Peringatan Maulid Nabi Muhammad SAW ini menghadirkan Dr. Adian Husaini, S.Kh., M.Si., cendekiawan Muslim dan akademisi yang juga menjabat sebagai Ketua Program Doktor Pendidikan Islam Universitas Ibn Khaldun Bogor, sebagai penceramah. Kegiatan tersebut menjadi momentum bagi civitas akademika UIR untuk meningkatkan pemahaman keislaman sekaligus merefleksikan keteladanan Rasulullah SAW dalam kehidupan sehari-hari.

Direktur D2I UIR, Assoc. Prof. Dr. H. Saproni, B.Ed., M.Ed., menyampaikan bahwa peringatan Maulid Nabi tidak hanya menjadi kegiatan seremonial, tetapi juga menjadi sarana untuk meningkatkan pengetahuan keislaman dan mempererat silaturahmi antar-civitas akademika UIR.

Menurutnya, momentum Maulid Nabi dapat menjadi pengingat bagi seluruh keluarga besar UIR untuk terus meneladani akhlak Rasulullah SAW serta mengimplementasikan nilai-nilai Islam dalam kehidupan akademik maupun sosial.

Hal senada disampaikan Rektor UIR Assoc. Prof. Dr. Admiral, S.H., M.H. Ia menegaskan bahwa peringatan Maulid Nabi merupakan momentum penting untuk kembali merefleksikan keteladanan Rasulullah SAW dalam kehidupan sehari-hari.

“Nilai-nilai akhlak mulia, kecintaan terhadap ilmu pengetahuan, serta kepedulian sosial menjadi pesan yang sangat relevan dengan semangat UIR dalam membangun generasi yang unggul dan berdampak bagi masyarakat,” ujarnya.

Sementara itu, dalam tausiyahnya, Dr.
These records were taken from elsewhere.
(* ===== verification/Composition.v ===== *)
(** A recipe, a site and a run composed into one LLMService
    ([app/control/recipe/compose.py]): the operator's merge of layers, the
    layers of a tuning run, and the object it launches. *)
From Stdlib Require Import Ascii.
From S2P Require Import Prelude Float Values Texts Documents Space Validation Flags Commands ExtraArgs Addresses Recipes.
#[local] Open Scope string_scope.
#[local] Open Scope list_scope.
#[local] Open Scope Z_scope.

Definition API_VERSION : string := "serving.modelsphere.dev/v1alpha1".
Definition KIND : string := "LLMService".
Definition RUN_LABEL : string := "autotune.modelsphere.dev/run".
Definition MANAGED_LABEL : string := "autotune.modelsphere.dev/managed".
Definition RECIPE_ANNOTATION : string := "autotune.modelsphere.dev/recipe-hash".
Definition _FEATURES_OFF : list string :=
  ["modelRoute"; "cart"; "scaler"; "sloRequirement"; "serviceMonitor"; "podDisruptionBudget"].
Definition RUN_GRACE_SECONDS : Z := 60.
Definition RUN_DRAIN_SECONDS : Z := 5.

(** ** The merge *)

(** Maps merge, anything else replaces, null deletes. *)
Fixpoint merge_doc (value : doc) (old : option doc) {struct value} : option doc :=
  match value with
  | Sc VNone => None
  | Mp layer =>
      match old with
      | Some (Mp base) =>
          Some (Mp ((fix go (out : tree) (layer : tree) : tree :=
                       match layer with
                       | [] => out
                       | (k, v) :: rest =>
                           go (match merge_doc v (dict_get k out) with
                               | Some w => dict_set k w out
                               | None => dict_pop k out
                               end) rest
                       end) base layer))
      | _ => Some value
      end
  | _ => Some value
  end.

Definition merge_item (out : tree) (kv : string * doc) : tree :=
  match merge_doc kv.2 (dict_get kv.1 out) with
  | Some w => dict_set kv.1 w out
  | None => dict_pop kv.1 out
  end.

Definition merge (base layer : tree) : tree := foldl merge_item base layer.

Definition effective_values (layers : list (string * tree)) : tree :=
  foldl (fun out layer => merge out layer.2) [] layers.

(** ** The layers of a run *)
Record Site := mkSite {
  st_namespace : string;
  st_chart_repo : string;
  st_chart_credentials_secret : string;
  st_model_local_path : string;
  st_model_host_path_type : string;
  st_image_mirror : string;
  st_node_selector : list (string * string);
  st_tolerations : list doc;
  st_scheduler_name : string;
  st_priority_class : string;
  st_extra_values : tree;
  st_endpoint : string;
}.

Record RunPlan := mkRunPlan {
  rp_run_id : Z;
  rp_release : string;
  rp_allowed_nodes : list string;
  rp_startup_minutes : Z;
  rp_labels : list (string * string);
  rp_annotations : list (string * string);
}.

(** The mirror and the image's last path component. *)
Definition mirror_image (repository mirror : string) : string :=
  if String.eqb mirror "" || starts_with (rstrip "/"%char mirror +:+ "/") repository then repository
  else rstrip "/"%char mirror +:+ "/" +:+ last_part "/"%char repository.

Definition filled (s : string) (key : string) : tree := if String.eqb s "" then [] else [(key, text s)].

Definition site_layer (r : Recipe) (site : Site) : tree :=
  let repository := text_at "repository" (section "image" (rc_values r)) in
  let mirrored := mirror_image repository (st_image_mirror site) in
  let out :=
    (if String.eqb (st_model_local_path site) "" then []
     else [("model", Mp (("localPath", text (st_model_local_path site)) :: filled (st_model_host_path_type site) "hostPathType"))])
    ++ (if negb (String.eqb repository "") && negb (String.eqb mirrored repository)
        then [("image", Mp [("repository", text mirrored)])] else [])
    ++ (match st_node_selector site with [] => [] | m => [("nodeSelector", Mp (texts m))] end)
    ++ (match st_tolerations site with [] => [] | l => [("tolerations", Ls l)] end)
    ++ filled (st_scheduler_name site) "schedulerName"
    ++ filled (st_priority_class site) "priorityClassName" in
  merge out (st_extra_values site).

(** The nodes the pods may land on. *)
Definition node_affinity (nodes : list string) : doc :=
  Mp [("nodeAffinity", Mp [("requiredDuringSchedulingIgnoredDuringExecution",
    Mp [("nodeSelectorTerms", Ls [Mp [("matchExpressions",
      Ls [Mp [("key", text "kubernetes.io/hostname"); ("operator", text "In"); ("values", Ls (strings nodes))]])]])])])].

(** The startup probe that gives a run its minutes; [int(probe.get("periodSeconds")
    or 30)], [None] when it does not read. *)
Definition startup_probe (r : Recipe) (minutes : Z) : option doc :=
  period ← to_int (or_else (dict_get "periodSeconds" (section "startupProbe" (rc_values r))) (Sc (VInt 30)));
  if period =? 0 then None
  else Some (Mp [("periodSeconds", Sc (VInt period));
                 ("failureThreshold", Sc (VInt (Z.max 1 (- (- minutes * 60 / period)))))]).

Definition lws_settings (r : Recipe) : tree :=
  match topology r with
  | SingleNode => []
  | Lws => [("lws", Mp [("replicas", Sc (VInt 1)); ("workerTerminationGracePeriodSeconds", Sc (VInt 30));
                        ("restartPolicy", text "Default")])]
  | Pd => [("lws", Mp [("restartPolicy", text "Default")])]
  end.

Definition run_labels (run : RunPlan) : tree :=
  texts (dict_update [(RUN_LABEL, pretty (rp_run_id run)); (MANAGED_LABEL, "true")] (rp_labels run)).

(** [None] is the [ValueError] of a probe period that is no number, or zero. *)
Definition run_layer (r : Recipe) (site : Site) (run : RunPlan) : option tree :=
  probe ← (if rp_startup_minutes run =? 0 then Some []
           else (fun p => [("startupProbe", p)]) <$> startup_probe r (rp_startup_minutes run));
  Some ([("fullnameOverride", text (rp_release run));
         ("replicaCount", Sc (VInt 1));
         ("podLabels", Mp (run_labels run));
         ("service", Mp [("type", text (if String.eqb (st_endpoint site) "nodeport" then "NodePort" else "ClusterIP"))]);
         ("terminationGracePeriodSeconds", Sc (VInt RUN_GRACE_SECONDS));
         ("lifecycle", Mp [("preStop", Mp [("drainSeconds", Sc (VInt RUN_DRAIN_SECONDS));
                                           ("endpointSyncSeconds", Sc (VInt 0))])])]
        ++ map (fun feature => (feature, Mp [("enabled", Sc (VBool false))])) _FEATURES_OFF
        ++ lws_settings r
        ++ (match rp_allowed_nodes run with [] => [] | nodes => [("affinity", node_affinity nodes)] end)
        ++ probe).

Definition layers (r : Recipe) (site : Site) (run : RunPlan) : option (list (string * tree)) :=
  run_values ← run_layer r site run;
  Some [("catalog", rc_values r); ("site", site_layer r site); ("autotune", run_values)].

(** The object one run launches; the recipe's hash is the caller's. *)
Definition llmservice (r : Recipe) (site : Site) (run : RunPlan) (chart_version hash : string) : option tree :=
  all ← layers r site run;
  let chart := [("name", text (rc_chart_name r)); ("repo", text (st_chart_repo site));
                ("version", text (if String.eqb chart_version "" then rc_chart_version r else chart_version))]
               ++ (if String.eqb (st_chart_credentials_secret site) "" then []
                   else [("credentialsRef", Mp [("name", text (st_chart_credentials_secret site))])]) in
  let layer_docs := omap (fun '(name, values) =>
                      match values with [] => None | _ => Some (Mp [("name", text name); ("values", Mp values)]) end) all in
  Some [("apiVersion", text API_VERSION); ("kind", text KIND);
        ("metadata", Mp [("name", text (rp_release run)); ("namespace", text (st_namespace site));
                         ("labels", Mp (run_labels run));
                         ("annotations", Mp (texts (dict_update [(RECIPE_ANNOTATION, hash)] (rp_annotations run))))]);
        ("spec", Mp [("chart", Mp chart); ("layers", Ls layer_docs);
                     ("model", Mp (filled (served_name r) "name" ++ filled (rc_engine r) "engine"))])].

Definition service_name (r : Recipe) (release : string) : string :=
  rstrip "-"%char (clip 63 (match topology r with Lws => release +:+ "-leader" | _ => release end)).

Definition service_port (r : Recipe) : option Z :=
  match dict_get "port" (section "service" (rc_values r)) with
  | Some p => if doc_truthy p then to_int p else Some (default_port (rc_chart_name r))
  | None => Some (default_port (rc_chart_name r))
  end.

(** ** What a merge gives *)

(** Keys occur once, at every depth: what a document read from YAML is. *)
Fixpoint distinct (d : doc) : bool :=
  match d with
  | Sc _ => true
  | Ls l => forallb distinct l
  | Mp m => bool_decide (NoDup m.*1) && forallb (fun kd => distinct kd.2) m
  end.

(** A value that replaces what it lands on: no dict and no null. *)
Definition plain (d : doc) : bool := match d with Mp _ | Sc VNone => false | _ => true end.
Adian Husaini, S.Kh., M.Si., mengingatkan bahwa peringatan Maulid Nabi hendaknya tidak berhenti pada rutinitas tahunan, tetapi menjadi momentum untuk memahami dan mengamalkan ajaran Rasulullah SAW dalam membangun kualitas moral dan peradaban.
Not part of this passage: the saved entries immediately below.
(** [_value_diff] spells the writes as addresses. *)
Lemma value_diff_writes new : forall old path out,
  _value_diff new old path out = foldl (spelled_write path) out (writes new old path).
Proof.
  induction new as [v|l _|n IH] using doc_induction; intros old path out; cbn [_value_diff writes].
  - destruct (is_managed path); [done|]. destruct old as [o|]; [destruct (doc_eq o _) eqn:He|];
      try (destruct o; cbn [_value_diff writes]; rewrite ?He); cbn [foldl]; unfold spelled_write; cbn; rewrite ?app_nil_r; try done.
  - destruct (is_managed path); [done|]. destruct old as [o|]; [destruct (doc_eq o _) eqn:He|];
      try (destruct o; cbn [_value_diff writes]; rewrite ?He); cbn [foldl]; unfold spelled_write; cbn; rewrite ?app_nil_r; try done.
  - destruct (is_managed path); [done|].
    assert (forall o out,
      (fix go (n : tree) (out : tree) : tree :=
         match n with
         | [] => out
         | (k, v) :: rest => go rest (_value_diff v (o k) (path ++ [k]) out)
         end) n out
      = foldl (spelled_write path) out (concat (map (fun kv => under kv.1 (writes kv.2 (o kv.1) (path ++ [kv.1]))) n))) as Hgo.
    { intros o. clear out. induction IH as [|[k v] n Hk _ IHn]; intros out; [done|].
      cbn [map concat]. rewrite foldl_app, foldl_under. cbn [fst snd] in *. by rewrite <- Hk, IHn. }
    destruct old as [[v|l|o]|].
    + cbn [foldl]. destruct (doc_eq _ _); [done|]. cbn. unfold spelled_write. cbn. by rewrite app_nil_r.
    + destruct (doc_eq _ _); [done|]. cbn. unfold spelled_write. cbn. by rewrite app_nil_r.
    + rewrite foldl_app, <- (Hgo (fun k => dict_get k o)). generalize dependent out.
      clear. intros out. match goal with |- foldl _ ?out' _ = _ => generalize out' end. clear out.
      induction o as [|[k v] o IHo] in |- *; intros out; [done|]. cbn [foldl omap list_omap fst].
      destruct (dict_has k n || is_managed (path ++ [k])); [apply IHo|]. cbn [foldl]. by rewrite IHo.
    + destruct n as [|kv n]; [cbn; unfold spelled_write; cbn; by rewrite app_nil_r|]. by rewrite <- (Hgo (fun _ => None)).
Qed.

(** *** What the writes make *)

Lemma get_put k d k' rest value :
  dict_get k (sub_tree (put d (k' :: rest) value))
  = if String.eqb k k' then put (dict_get k (sub_tree d)) rest value else dict_get k (sub_tree d).
Proof.
  cbn [put sub_tree]. destruct (String.eqb_spec k k') as [->|Hk].
  - destruct (put _ _ _) as [w|]; [rewrite dict_get_set|rewrite dict_get_pop]; by rewrite String.eqb_refl.
  - apply String.eqb_neq in Hk. destruct (put _ _ _) as [w|]; [rewrite dict_get_set|rewrite dict_get_pop]; by rewrite Hk.
Qed.

(** The writes below a key, as its own. *)
Definition below (k : string) (ws : list (list string * doc)) : list (list string * doc) :=
  omap (fun w => match w.1 with k' :: rest => if String.eqb k k' then Some (rest, w.2) else None | [] => None end) ws.

Lemma get_puts k d ws : Forall (fun w => w.1 <> []) ws ->
  dict_get k (sub_tree (puts d ws)) = puts (dict_get k (sub_tree d)) (below k ws).
Proof.
  intros Hws. revert d. induction Hws as [|[[|k' rest] v] ws Hw _ IH]; intros d; [done|done|].
  unfold puts in *. cbn [foldl fst snd]. rewrite IH, get_put.
  unfold below. cbn [omap list_omap fst snd]. by destruct (String.eqb k k').
Qed.

Lemma puts_map d ws : Forall (fun w => w.1 <> []) ws -> ws <> [] \/ (exists m, d = Some (Mp m)) ->
  exists m, puts d ws = Some (Mp m).
Proof.
  intros Hws. revert d. induction Hws as [|[[|k rest] v] ws Hw _ IH]; intros d; [|done|].
  - intros [|[m ->]]; [done|]. by exists m.
  - intros _. unfold puts. cbn [foldl]. apply IH. right. cbn [put fst snd]. by eexists.
Qed.

Lemma below_app k a b : below k (a ++ b) = below k a ++ below k b.
Proof. apply omap_app. Qed.

Lemma below_under k k' ws : below k (under k' ws) = if String.eqb k k' then ws else [].
Proof.
  induction ws as [|[q v] ws IH]; [by destruct (String.eqb k k')|]. cbn [under map]. unfold below in *. cbn [omap list_omap fst snd].
  fold (under k' ws). rewrite IH. by destruct (String.eqb k k').
Qed.

Lemma below_unders k (f : string * doc -> list (list string * doc)) m : NoDup m.*1 ->
  below k (concat (map (fun kv => under kv.1 (f kv)) m))
  = match dict_get k m with Some v => f (k, v) | None => [] end.
Proof.
  induction m as [|[k' v] m IH]; [done|]. cbn [fmap list_fmap fst]. intros [Hk' Hnd]%NoDup_cons.
  cbn [map concat fst]. rewrite below_app, below_under, IH, dict_get_cons by done.
  destruct (String.eqb_spec k k') as [->|Hk]; [|done].
  by rewrite (dict_get_notin k' m Hk'), app_nil_r.
Qed.

Lemma unders_nonempty (f : string * doc -> list (list string * doc)) m :
  Forall (fun w => w.1 <> []) (concat (map (fun kv => under kv.1 (f kv)) m)).
Proof.
  apply Forall_concat, Forall_forall. intros ws (kv & -> & _)%list_elem_of_fmap.
  unfold under. apply Forall_forall. by intros w (w' & -> & _)%list_elem_of_fmap.
Qed.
“Risalah Rasulullah SAW merupakan asas serta fondasi metafisik, moral, dan kultural yang mentransformasikan kawasan Melayu dari peradaban mistik-mitologis menjadi peradaban Melayu Islami yang beradab dan berpengetahuan,” ungkapnya di hadapan para jamaah.

Dr. Adian juga menekankan pentingnya pembentukan karakter dan pendidikan akhlak bagi generasi muda. Menurutnya, kemajuan zaman dan modernisasi perlu diiringi dengan penguatan iman, ilmu, dan akhlak agar generasi muda tidak kehilangan nilai-nilai moral dalam menghadapi berbagai tantangan kehidupan.
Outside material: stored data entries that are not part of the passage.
(* ===== verification/Logs.v ===== *)
(** Keeping logs, best-effort and bounded
    ([app/control/orchestrator/container_logs.py]): what of a log is kept, and
    which container's log is read next.

    A log is a list of characters of one byte each. *)
From Stdlib Require Import Ascii.
From S2P Require Import Prelude Float Values Failures.
#[local] Open Scope string_scope.
#[local] Open Scope list_scope.
#[local] Open Scope Z_scope.

(** ** What is kept of a log *)
Definition text := list ascii.
Definition newline : ascii := "010"%char.
Definition carriage_return : ascii := "013"%char.
Definition is_newline (c : ascii) : bool := code c =? 10.

Definition GAP_MARK : text := chars "[... later lines dropped; the end of the log follows ...]".
Definition HEAD_LINES : nat := 800.
Definition size_of (l : text) : Z := Z.of_nat (length l).

(** [l[-n:]] for a positive [n], [""] otherwise. *)
Definition last_chars (n : Z) (l : text) : text := drop (length l - Z.to_nat n) l.

(** What follows the first newline. *)
Fixpoint after_newline (l : text) : option text :=
  match l with
  | [] => None
  | c :: l' => if is_newline c then Some l' else after_newline l'
  end.

(** The end of a log without the line it starts in the middle of. *)
Definition whole_lines (l : text) : text :=
  match after_newline l with Some (c :: rest) => c :: rest | _ => l end.

(** The start of a log up to its last newline. *)
Definition head_lines (l : text) : text :=
  let kept := reverse (drop_while (fun c => negb (is_newline c)) (reverse l)) in
  if (length kept <=? 1)%nat then l else kept.

(** [clip]: a quarter from the start, the rest from the end. *)
Definition clip_log (l : text) (max_bytes : Z) : text :=
  if (max_bytes <=? 0) || (size_of l <=? max_bytes) then l
  else
    let head := head_lines (take (Z.to_nat (max_bytes / 4)) l) in
    let room := max_bytes - size_of head - size_of GAP_MARK - 2 in
    head ++ GAP_MARK ++ newline :: whole_lines (last_chars room l).

(** [sep.join(lines)]. *)
Fixpoint join (sep : text) (lines : list text) : text :=
  match lines with
  | [] => []
  | [l] => l
  | l :: rest => l ++ sep ++ join sep rest
  end.

Definition blank_text (l : text) : bool := forallb is_space l.

(** The last frame a terminal would show of a line. *)
Definition last_frame (line : text) : text :=
  default [] (last (where_ (fun f => negb (blank_text f)) (split_on 13 [] line))).

Definition collapse_progress (l : text) : text :=
  if negb (existsb (fun c => code c =? 13) l) then l
  else join [newline] (map last_frame (split_on 10 [] l)).

(** A line that labels a pod's section: brackets around a name. *)
Definition is_section (line : text) : bool :=
  match line with
  | c :: rest =>
      (code c =? 91)
      && match reverse rest with
         | d :: inner => (code d =? 93) && negb (match inner with [] => true | _ => false end)
                         && forallb (fun x => negb (code x =? 93)) inner
         | [] => false
         end
  | [] => false
  end.

(** Where the lines that label sections start. *)
Fixpoint section_starts (at_ : nat) (lines : list text) : list nat :=
  match lines with
  | [] => []
  | l :: rest =>
      let later := section_starts (at_ + length l + 1) rest in
      if is_section l then at_ :: later else later
  end.

Definition slice (l : text) (a b : nat) : text := take (b - a) (drop a l).

(** [line, _, rest = l.partition("\n")]. *)
Fixpoint partition_newline (l : text) : text * text :=
  match l with
  | [] => ([], [])
  | c :: l' => if is_newline c then ([], l')
               else let '(line, rest) := partition_newline l' in (c :: line, rest)
  end.

(** One section in at most its share. *)
Definition keep_section (share : Z) (section : text) : text :=
  if size_of section <=? share then section
  else
    let '(first, rest) := partition_newline section in
    let '(header, body) := if is_section first then (first, rest) else ([], section) in
    let room := share - size_of header - 1 in
    let end_ := whole_lines (last_chars room body) in
    match header with
    | [] => GAP_MARK ++ newline :: end_
    | _ => header ++ newline :: GAP_MARK ++ newline :: end_
    end.

Definition ends_line (l : text) : text :=
  match last l with
  | Some c => if is_newline c then l else l ++ [newline]
  | None => l ++ [newline]
  end.

Definition tail_by_section (l : text) (max_chars : Z) : text :=
  if size_of l <=? max_chars then l
  else
    let starts := section_starts 0 (split_on 10 [] l) in
    if (length starts <? 2)%nat then last_chars max_chars l
    else
      let starts := match starts with 0%nat :: _ => starts | _ => 0%nat :: starts end in
      let bounds := starts ++ [length l] in
      let sections := map (fun ab => slice l ab.1 ab.2) (zip bounds (tail bounds)) in
      let share := Z.max (max_chars / Z.of_nat (length sections) - size_of GAP_MARK - 2) 0 in
      reverse (drop_while is_newline (reverse (concat (map (ends_line ∘ keep_section share) sections)))).

(** [l.split(needle, 1)[0]]. *)
Fixpoint before_sub (needle l : text) : text :=
  match l with
  | [] => []
  | c :: l' => if starts_with needle l then [] else c :: before_sub needle l'
  end.

(** [l.splitlines()], as [split_lines] reads them. *)
Definition lines_of (l : text) : list text := split_lines [] l.

(** A log read again: the start kept from the earlier save goes ahead of the
    latest end. *)
Definition with_head (previous latest : text) : text :=
  if blank_text previous then latest
  else
    let head_kept := take HEAD_LINES (lines_of (before_sub GAP_MARK previous)) in
    match head_kept with
    | [] => latest
    | first :: _ =>
        if starts_with first latest || bool_decide (take 1 (lines_of latest) = [first]) then latest
        else join [newline] head_kept ++ newline :: GAP_MARK ++ newline :: latest
    end.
Selain tausiyah, peringatan Maulid Nabi Muhammad SAW 1448 H di UIR juga diisi dengan aksi kepedulian sosial berupa penyerahan santunan kepada anak-anak yatim di lingkungan UIR. Santunan tersebut diserahkan secara langsung oleh Rektor UIR sebagai bentuk kepedulian dan komitmen untuk menumbuhkan nilai berbagi di lingkungan kampus.

Kegiatan ditutup dengan doa bersama untuk memohon keberkahan bagi Universitas Islam Riau, seluruh civitas akademika, serta kemajuan umat Islam. Melalui peringatan Maulid Nabi ini, UIR berharap semangat keteladanan Rasulullah SAW dapat terus diwujudkan dalam kehidupan akademik dan sosial, sejalan dengan semangat UIR Berakhlak, Berilmu, dan Berdampak.